UiPath only able to read blocks of text in PDF instead of specific values

UiPath has the ability to read PDF text, however, in the PDFs I am working with the software is only able to recognize blocks of text as opposed to distinct values. Below is a screenshot of an example where I am trying to capture the Meter #, and the bot can only output a block of text indicated by the red box. Is there a better way to pull out specific values from a PDF like this instead of pulling in a block of text, and using regex to extract the values I want?

I would post file but new users don’t have the ability to post files yet.

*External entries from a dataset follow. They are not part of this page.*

(** ** Lists *)

(** [find_block_by_id(list_id)] and its items. *)
Definition find_list (list_id : BlockId) : SM (Block * Sequence ListItem) :=
  list ← query (find_block_by_id list_id);
  list ← ok_or ErrBlockNotFound list;
  match blk_kind list with
  | ListBlock _ items _ => mret (list, items)
  | _ => throw ErrNotList
  end.

Definition insert_list_item (list_id : BlockId) (after : option OpId) (task : option TaskState) :
    SM OpId :=
  '(list, items) ← find_list list_id;
  _ ← require (anchor_exists items after) ErrMissingAfterAnchor;
  id ← gets peek_next_id;
  commit_single_id
    (wire (InsertListItem (blk_elem list) list_id after id (compute_right_origin after items) task)) id.

(** The list element that holds an item and the item's placement. *)
Definition item_location (item_id : BlockId) : SM (OpId * OpId) :=
  containing ← gets (λ s, list_containing_item (doc_blocks (s_document s)) item_id);
  containing ← ok_or ErrListItemNotFound containing;
  placement ← gets (λ s, list_item_placement (doc_blocks (s_document s)) item_id);
  placement ← ok_or ErrListItemNotFound placement;
  mret (containing.2, placement.2).

Definition delete_list_item (item_id : BlockId) : SM OpId :=
  '(list_elem, target) ← item_location item_id;
  list ← query (find_block list_elem);
  list ← ok_or ErrNotList list;
  id ← gets peek_next_id;
  commit_single_id (wire (DeleteListItemById list_elem (blk_id list) target item_id id)) id.

Definition move_list_item (item_id list_id : BlockId) (after : option OpId) : SM OpId :=
  '(from_list_elem, target) ← item_location item_id;
  '(destination, items) ← find_list list_id;
  _ ← require (anchor_exists items after ∧ after ≠ Some target) ErrInvalidMove;
  id ← gets peek_next_id;
  observed ← gets session_state_vector;
  commit_single_id
    (wire (MoveListItem from_list_elem (blk_elem destination) list_id item_id target id after
             (compute_right_origin after items) observed)) id.

(** ** Metadata of blocks *)

(** The lookup shared by the setters: the block, and a check of its kind. *)
Definition find_kind (block_id : BlockId) (ok : BlockKind → bool) (e : SessionError) : SM OpId :=
  block ← query (find_block_by_id block_id);
  block ← ok_or ErrBlockNotFound block;
  _ ← require (ok (blk_kind block)) e;
  mret (blk_elem block).

Definition session_set_list_style (list_id : BlockId) (style : ListStyle) : SM OpId :=
  _ ← check (ErrStructuredEdit <$> validate_list_style style);
  elem ← find_kind list_id (λ k, match k with ListBlock _ _ _ => true | _ => false end) ErrNotList;
  id ← gets peek_next_id;
  observed ← gets session_state_vector;
  commit_single_id (wire (SetListStyle elem list_id id style observed)) id.

Definition session_set_list_item_task (item_id : BlockId) (task : option TaskState) : SM OpId :=
  item ← gets (λ s, find_list_item_by_id (doc_blocks (s_document s)) item_id);
  _ ← ok_or ErrListItemNotFound item;
  id ← gets peek_next_id;
  observed ← gets session_state_vector;
  commit_single_id (wire (SetListItemTask item_id id task observed)) id.

Definition session_set_code_fence (block_id : BlockId) (style : CodeFenceStyle)
    (info : option string) (text : string) : SM OpId :=
  _ ← check (ErrStructuredEdit <$> validate_code_fence style info text);
  elem ← find_kind block_id (λ k, match k with CodeFence _ _ _ => true | _ => false end) ErrNotCodeFence;
  id ← gets peek_next_id;
  observed ← gets session_state_vector;
  commit_single_id (wire (SetCodeFence elem block_id id style info text observed)) id.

Any help is greatly appriciated!

You used the activity Read PDF Text or with OCR?

Hey @bcorrea!

I have used both methods, but the issue I am having is the PDF document is 70 or more pages long, so when I do the Read PDF Text, for example, the output is a string that includes every single page of the document. Additionally, I still need to pick out specific values so even if it is all in a text format, i would still need to use regex to pick it apart.

1 Like

If you know which page the text is, you can use Range property and set it there so only that will be read.

1 Like

I should clarify the ultimate goal is to find specified text on each page of the document.

1 Like

ok, what i see in your screenshot is exactly what? the pdf itself? if your pdf is text based (you can in acrobat reader, search for like meter and it gets found), this should be easy, you just need to decide, do you need to know from each page each value was found on, or just need a collection of values?

1 Like

The screen shot is showing a block of text UiPath is able to detect when I screen scrape. A full page looks like the following:

I would, for instance, be trying to find Meter # on each page of the 70+ page document.

1 Like

oh so your choice is scraping directly from the opened pdf in like adobe acrobat? So will be easy to get only the meter information, use Anchor base activity and simple get text and be happy.

1 Like

Hi @Robert_Schauer,
I came across the document you shared in a previous topic. It was really helpful!
I’m working on a similar task and was wondering if you could please share more related documents or guidance.
It would be a big help. Thank you in advance!